After two assassination attempts in 2009, Baktybek Beshimov escaped Kyrgyzstan and came to the United States. Today, the former ambassador is a fellow in Harvard’s Scholars at Risk program.

Kris Snibbe/Harvard Staff Photographer

Nation & World

The man from Kyrgyzstan

4 min read

Escaping danger, onetime diplomat now in Scholars at Risk program

In 1994, Baktybek “Bakyt” Beshimov was the youngest university president in his native Kyrgyzstan when he first visited Harvard. After two awestruck days, Beshimov stood on a bridge over the Charles River and vowed to bring to Osh State University the same academic freedom, opportunity, and ethical scholarship he had witnessed in Cambridge. “I prayed, and I dreamed,” he said.

The dream came true, for a while. During the 1990s, in the first blush of post-Soviet reform, Bashimov made Osh a model of openness, with student exchange programs and an international faculty that by 1996 was 11 percent Western. But the brash young educator was eventually fired and put under house arrest by a national regime skeptical of openness.

Beshimov remained defiant, and that made him wildly popular in Osh, which elected him to parliament. By 2000, the historian was on his way to India for a five-year tour as Kyrgyzstan’s ambassador.

Then came Kyrgyzstan’s “Tulip Revolution” in 2005, which ushered in a government that Beshimov feared would embrace corruption again. He ran for parliament, was elected, and became an increasingly lonely voice for democratic reform. A front-page newspaper article showed him dressed as the Statue of Liberty, being “Uncle Sam’s agent” and a “spy for the West,” he said.

Things got worse. By the summer of 2009, Beshimov had evaded two assassination plots, including what he said was to be a staged car crash on a mountain road.

That August, Beshimov and his wife made separate escapes through neighboring Kazakhstan, and fled to the United States. Last May, following a coup, he was offered his country’s ambassadorship to Washington, D.C., but he turned it down. “I didn’t want to be part of an evil system,” Beshimov said. He regards present-day Kyrgyzstan as a “puppet regime” in the thrall of Russia.

Today, the former diplomat lives in a suburban Boston apartment with his wife, Fatima Mendikulova, an authority on international trade and development who works at the Harvard Kennedy School. Kyrgyzstan has fallen fast, she lamented, to “the bottom of the world.”

Beshimov found refuge last fall in Harvard’s Scholars at Risk program, established nine years ago as part of a network of 194 universities in 23 countries.
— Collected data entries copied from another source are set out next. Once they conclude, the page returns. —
(** The inner callback on a forest: the container is detached if it is
    still attached, and not otherwise (no exception: the optional chain of
    line 140); then a connected element with the decoy's id, if there is
    one, is found by [getElementById] and shown.  Nothing else changes. *)
Theorem removeContainer_effect self w c cont :
  forest (w_dom w) -> w_this w !! self = Some c -> _container c = Some cont ->
  exists d1 d2, removeContainer self w = (Ret tt, mk_world d2 (w_timers w) (w_this w)) /\
    forest d1 /\ forest d2 /\ parentNode d1 cont = None /\ d_document d1 = d_document (w_dom w) /\
    d_document d2 = d_document d1 /\
    (∀ k, k ≠ cont -> parentNode d1 k = parentNode (w_dom w) k) /\ same_links d1 d2 /\
    (∀ k, content d1 k = content (w_dom w) k) /\ (∀ k s, has_id d2 s k = has_id d1 s k) /\
    (∀ k q, q ≠ "display" -> style_of d2 k q = style_of d1 k q) /\
    (∀ t, connected d1 t = true -> has_id d1 "seriousTextArea" t = true ->
       exists y, getElementById d1 "seriousTextArea" = Some y /\ connected d1 y = true /\
                 style_of d2 y "display" = Some "block").
Proof.
  intros Hf Hc Hcont. destruct w as [d tm th]; simpl in *. unfold removeContainer.
  rewrite (bind_this_ref_at _ _ _ _ _ _ c cont) by done. cbv beta. rewrite bind_dom_read. simpl.
  assert (Hd1 : exists d1, forest d1 /\ parentNode d1 cont = None /\ d_document d1 = d_document d /\
                  (∀ k, k ≠ cont -> parentNode d1 k = parentNode d k) /\ (∀ k, content d1 k = content d k) /\
                  (when_some (parentNode d cont) (fun p => cont ← this_ref self _container;
                     dom_do (removeChild p cont)) : M unit) (mk_world d tm th) = (Ret tt, mk_world d1 tm th)).
  { destruct (parentNode d cont) as [p|] eqn:Hp; simpl.
    - destruct (removeChild_parent_ok p cont d (proj1 Hf) Hp) as [d1 Hr].
      exists d1. split; [by eapply (removeChild_inv forest)|].
      pose proof Hr as [_ ((_ & _ & Hdoc) & _ & P)%detach_effect]%removeChild_Ret.
      split; [by rewrite P, decide_True|]. split; [done|]. split; [intros k Hk; by rewrite P, decide_False|].
      split; [intros k; apply removeChild_Ret in Hr as [_ Hr]; by eapply detach_content|].
      rewrite st_bind_run. unfold this_ref. rewrite st_bind_run. unfold this_get. simpl.
      rewrite Hc, Hcont. simpl. unfold dom_do, lift_res. simpl. by rewrite Hr.
    - exists d. do 5 (split; [done|]). done. }
  destruct Hd1 as (d1 & Hf1 & Hcont1 & Hdoc1 & Hsame & Hcontent & Hrun).
  rewrite st_bind_run, Hrun.
  destruct (show_decoy_run d1 tm th Hf1) as (d2 & Hrun2 & Hf2 & Hl & Hdoc2 & Hid & Hst & Hshow).
  exists d1, d2. rewrite Hrun2. do 11 (split; [done|]).
  intros t Ht Htid. destruct (getElementById_found d1 _ t Hf1 Ht Htid) as (y & Hy & _ & Hyc).
  exists y. split; [done|]. split; [done|]. by apply Hshow.
Qed.

(** C23. The fly-out branch (lines 127-134) on any page whose DOM is a
    forest: when the container is attached and some descendant of it
    carries the iframe's class, the handler picks a descendant with that
    class, writes its position, left and transition
    styles, schedules the outer callback 10 ms later, and changes nothing
    else. *)
Theorem onBossKeyClick_flyout self w c cont p i :
  forest (w_dom w) -> w_this w !! self = Some c -> _container c = Some cont ->
  parentNode (w_dom w) cont = Some p -> is_ancestor (w_dom w) cont i ->
  has_class (w_dom w) "PcfDoomComponent_IFrame" i = true ->
  exists j x, is_ancestor (w_dom w) cont j /\
    has_class (w_dom w) "PcfDoomComponent_IFrame" j = true /\ d_nodes (w_dom w) !! j = Some x /\
    onBossKeyClick self w =
    (Ret tt, mk_world (dom_set (w_dom w) j (flyout_prepared x))
                      (setTimeout (FlyOut self j) 10 (w_timers w)).2 (w_this w)).
Proof.
  intros Hf Hc Hcont Hp Hi Hcl.
  destruct (querySelector_class_found _ _ _ _ Hf Hi Hcl) as (j & Hq & Hcj & Hj).
  destruct (proj2 (is_ancestor_nodes _ _ _ (proj1 Hf) Hj)) as [x Hx].
  exists j, x. do 3 (split; [done|]). by eapply onBossKeyClick_flyout_run.
Qed.

(** A timer turn whose callback completes. *)
Lemma tick_run w cb tm w' :
  next_task (w_timers w) = Some (cb, tm) ->
  run_closure cb (mk_world (w_dom w) tm (w_this w)) = (Ret tt, w') -> host_step w Tick = Some w'.
Proof. intros Hn Hr. simpl. rewrite Hn. unfold exec, report. by rewrite Hr. Qed.

(** C24. The boss key's whole effect on any page whose DOM is a forest
    and whose timer list is idle: the click, then the two turns of the
    event loop, which run the 10 ms fly-out the handler scheduled and the
    500 ms removal that one scheduled, complete without exception at
    510 ms, leave no timer pending, keep the page a forest and the fields
    untouched, move the iframe the handler's query found out, and detach
    the container; and when some element outside the container was
    connected with the decoy's id, a connected element with that id is
    shown with [display: block]. *)
Theorem boss_key_sequence self w c cont p i :
  forest (w_dom w) -> w_this w !! self = Some c -> _container c = Some cont ->
  parentNode (w_dom w) cont = Some p -> is_ancestor (w_dom w) cont i ->
  has_class (w_dom w) "PcfDoomComponent_IFrame" i = true -> pending (w_timers w) = [] ->
  exists j w', querySelector_class (w_dom w) cont "PcfDoomComponent_IFrame" = Some j /\
    boss_key_turns self w = Some w' /\ pending (w_timers w') = [] /\
    now (w_timers w') = (now (w_timers w) + 510)%N /\
    forest (w_dom w') /\ w_this w' = w_this w /\ parentNode (w_dom w') cont = None /\
    style_of (w_dom w') j "left" = Some "-100vw" /\
    (∀ t, connected (w_dom w) t = true -> t ≠ cont -> ¬ is_ancestor (w_dom w) cont t ->
          has_id (w_dom w) "seriousTextArea" t = true ->
          exists y, connected (w_dom w') y = true /\ has_id (w_dom w') "seriousTextArea" y = true /\
                    style_of (w_dom w') y "display" = Some "block").
Proof.
  intros Hf Hc Hcont Hp Hi Hcl Hpend.
  destruct (querySelector_class_found _ _ _ _ Hf Hi Hcl) as (j & Hq & _ & Hj).
  destruct (proj2 (is_ancestor_nodes _ _ _ (proj1 Hf) Hj)) as [x Hx]. exists j.
  set (d := w_dom w) in *. set (st := <["left":="-100vw"]> (n_style (flyout_prepared x))).
  set (tmA := mk_timers (C:=closure) (now (w_timers w) + 10) [] (next_seq (w_timers w) + 1)).
  set (tmC := mk_timers (C:=closure) (now tmA + 500) [] (next_seq tmA + 1)).
  assert (H1 : host_step (exec (onBossKeyClick self) w) Tick =
    Some (mk_world (dom_set d j (set_style_map st x)) (setTimeout (RemoveContainer self) 500 tmA).2 (w_this w))).
  { unfold exec. rewrite (onBossKeyClick_flyout_run self w c cont p j x) by done. cbn [snd].
    apply (tick_run _ (FlyOut self j) tmA); [cbn [w_timers]; by rewrite next_task_only|].
    cbn [run_closure w_dom w_this]. rewrite (flyOut_run self j (flyout_prepared x)) by apply dom_set_lookup.
    cbn [w_dom w_timers w_this]. rewrite dom_set_twice. unfold flown_out, flyout_prepared at 2.
    by rewrite set_style_map_twice. }
  destruct (dom_set_style d j x st Hf Hx) as (Hf2 & Hl2 & Hid2).
  destruct (removeContainer_effect self (mk_world (dom_set d j (set_style_map st x)) tmC (w_this w)) c cont
              Hf2 Hc Hcont)
    as (d1 & d3 & Hrun & Hf1 & Hf3 & Hcont1 & Hdoc1 & Hdoc3 & Hsame & Hl3 & Hcontent & Hid3 & Hst3 & Hshow).
  exists (mk_world d3 tmC (w_this w)). cbn [w_dom w_this w_timers] in *. split; [done|].
  split; [unfold boss_key_turns; rewrite H1; apply (tick_run _ (RemoveContainer self) tmC); [cbn [w_timers]; by rewrite next_task_only | exact Hrun]|].
  split; [done|]. split; [simpl; lia|].
  split; [done|]. split; [done|]. split; [by rewrite <-Hl3|]. split.
  - rewrite Hst3, (style_of_content _ _ _ _ (Hcontent j)) by done.
    unfold style_of, node_at. rewrite dom_set_lookup. simpl. unfold st. by rewrite lookup_insert_eq.
  - intros t Ht Htc Hct Htid.
    assert (Ht2 : connected (dom_set d j (set_style_map st x)) t = true)
      by (rewrite <-(connected_same_links d) by done; done).
    assert (Ht1 : connected d1 t = true).
    { apply (connected_avoid _ _ cont t Hf2 Hf1 Hdoc1 Hsame Ht2 Htc). by rewrite <-Hl2. }
    assert (Htid1 : has_id d1 "seriousTextArea" t = true) by (by rewrite (has_id_content _ _ _ _ (Hcontent t)), Hid2).
    destruct (Hshow t Ht1 Htid1) as (y & Hy & Hyc & Hyd). exists y.
    apply find_some in Hy as [_ Hyid]. rewrite Hid3.
    split; [by rewrite <-(connected_same_links d1) | done].
Qed.

(** ** The revealed single-control page: the container [2] holds the
    iframe [5] and the button [3], the decoy [4] is its sibling. *)

Definition revealed_this : PcfDoomComponent :=
  mk_component (Some 2%N) (Some 1%N) (Some (mk_context None)) (Some true) (Some 5%N) (Some 3%N).

Lemma onBossKeyClick_flyout_witness :
  exists j x, is_ancestor (w_dom revealed_world) 2 j /\
    has_class (w_dom revealed_world) "PcfDoomComponent_IFrame" j = true /\
    d_nodes (w_dom revealed_world) !! j = Some x /\
    onBossKeyClick 0 revealed_world =
    (Ret tt, mk_world (dom_set (w_dom revealed_world) j (flyout_prepared x))
                      (setTimeout (FlyOut 0 j) 10 (w_timers revealed_world)).2 (w_this revealed_world)).
Proof.
  apply (onBossKeyClick_flyout 0 revealed_world revealed_this 2 1 5);
    [solve_forest | vm_compute; reflexivity | reflexivity | vm_compute; reflexivity
    | constructor; vm_compute; reflexivity | vm_compute; reflexivity].
Defined.

(** The revealed page once the 100 ms animation has run: no timer is
    pending. *)
Definition animated_world : world := default revealed_world (host_step revealed_world Tick).

Lemma boss_key_sequence_witness :
  exists w', boss_key_turns 0 animated_world = Some w' /\ parentNode (w_dom w') 2 = None.
Proof.
  destruct (boss_key_sequence 0 animated_world revealed_this 2 1 5)
    as (j & w' & _ & Ht & _ & _ & _ & _ & Hp & _);
    [solve_forest | vm_compute; reflexivity | reflexivity | vm_compute; reflexivity
    | constructor; vm_compute; reflexivity | vm_compute; reflexivity | vm_compute; reflexivity |].
  exists w'. split; [exact Ht | exact Hp].
Defined.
Harvard has so far sponsored 22 scholars at risk, including a Shakespeare expert from Iraq, a physician-novelist from Burma, and an engineer from Sri Lanka who builds robots that hunt landmines. Beshimov, who is officially a visiting fellow at Harvard’s Davis Center for Russian and Eurasian Studies and at the Center for International Studies at the Massachusetts Institute of Technology, is one of the few to speak out.

He is bringing his 20 years of experience as a scholar, army officer, diplomat, and politician to bear on a book that will be ready this fall.
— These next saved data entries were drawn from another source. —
Ltac case_cmp :=
  repeat match goal with
         | |- context [?a <? ?b] => destruct (Z.ltb_spec a b)
         | |- context [?a <=? ?b] => destruct (Z.leb_spec a b)
         end.

Lemma encode_char_encodable c :
  encodable c = true -> exists bs, Hashlib.encode_char c = Ok bs.
Proof.
  intros H%encodable_spec. unfold Hashlib.encode_char.
  case_cmp; simpl; eauto; lia.
Qed.

Lemma encode_char_not_encodable c :
  encodable c = false -> Hashlib.encode_char c = Raise UnicodeEncodeError.
Proof.
  intros H. apply not_true_iff_false in H.
  unfold Hashlib.encode_char.
  case_cmp; simpl; try reflexivity; exfalso; apply H, encodable_spec; lia.
Qed.

Lemma encode_total s :
  if forallb encodable s
  then exists bs, Hashlib.encode s = Ok bs
  else Hashlib.encode s = Raise UnicodeEncodeError.
Proof.
  induction s as [|c s IH]; simpl; [eauto|].
  destruct (encodable c) eqn:Hc; simpl.
  - destruct (encode_char_encodable c Hc) as [bs ->]. simpl.
    destruct (forallb encodable s).
    + destruct IH as [rest ->]. simpl. eauto.
    + rewrite IH. reflexivity.
  - rewrite (encode_char_not_encodable c Hc). reflexivity.
Qed.
(* ===== verification/Sessions.v ===== *)
(** The discovery session manager: [server/discovery/service/*.rs].

    [DiscoveryService] keeps, per backend process, the live sessions, one queue
    of sessions per daemon, the session of each discovery, the cancellations to
    hand to polling daemons, the networks being snapshotted and the time each
    session was last heard of.  Every operation is a function of the state and
    of an [Env] holding what the operation reads from outside: the clock, fresh
    identifiers, and the outcome of each fallible call.  [update_tx] and
    [bus_events] record what was broadcast and published, in order. *)

From S2P Require Import Prelude Net Ports Discovery.
Local Open Scope Z_scope.

(** [DiscoveryUpdatePayload::into_discovery_event]. *)
Record DiscoveryEvent := {
  ev_network_id : Uuid;
  ev_session_id : Uuid;
  ev_daemon_id : Uuid;
  ev_discovery_type : DiscoveryType;
  ev_error_reason : option string;
  ev_phase : DiscoveryPhase
}.

Definition into_discovery_event (p : DiscoveryUpdatePayload) : DiscoveryEvent := {|
  ev_network_id := network_id p; ev_session_id := session_id p;
  ev_daemon_id := daemon_id p; ev_discovery_type := discovery_type p;
  ev_error_reason := error p; ev_phase := phase p |}.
Why are Central Asian regimes becoming authoritarian, failing at reform, and so prone to conflict? Despite strong scholarship on those questions, said Beshimov, no one has yet written the comprehensive story.

Kyrgyzstan and other Central Asian republics of the former Soviet Union are fragile, failing, corrupt, and weak, he said. They make up a tinderbox entangling Russia, China, and the United States that “could become a second Middle East.” He said that these Central Asian nations have rejected what democracy can offer: modernization, diversity, human rights, free markets, and limits to corruption. If they fail, added Beshimov, “Islamist forces” will step into the power void.

But his book has a vision too, of how democracy in Central Asia is still possible, he said: “I am still an idealist. I believe in the goodness of people.”

In Kyrgyzstan and other former Soviet republics, said Beshimov, there is an understandable nostalgia for an era when people had jobs and when health care, police, and education systems seemed to work.

At the same time, “I have no regrets” about the demise of the Soviet Union, said Beshimov, whose fraternal grandfather was executed in a 1930s Stalinist purge.

As an undergraduate in the 1970s, Beshimov and his friends read forbidden samizdat literature, listened to rock music, and tuned in to the Voice of America. “Information from the West,” he said, “opened our minds to many things.”

Beshimov was the first Kyrgyzstan politician of his day to harness the power of the Internet for campaigning. From Cambridge, in defiance of geographical distance from his estranged land, he is still using the Web, blogging and writing online articles to bring a message of reform to Central Asia.

“This is underground literature,” said Beshimov of the unfettered Internet, a conduit for electronic samizdat. “It changes people.”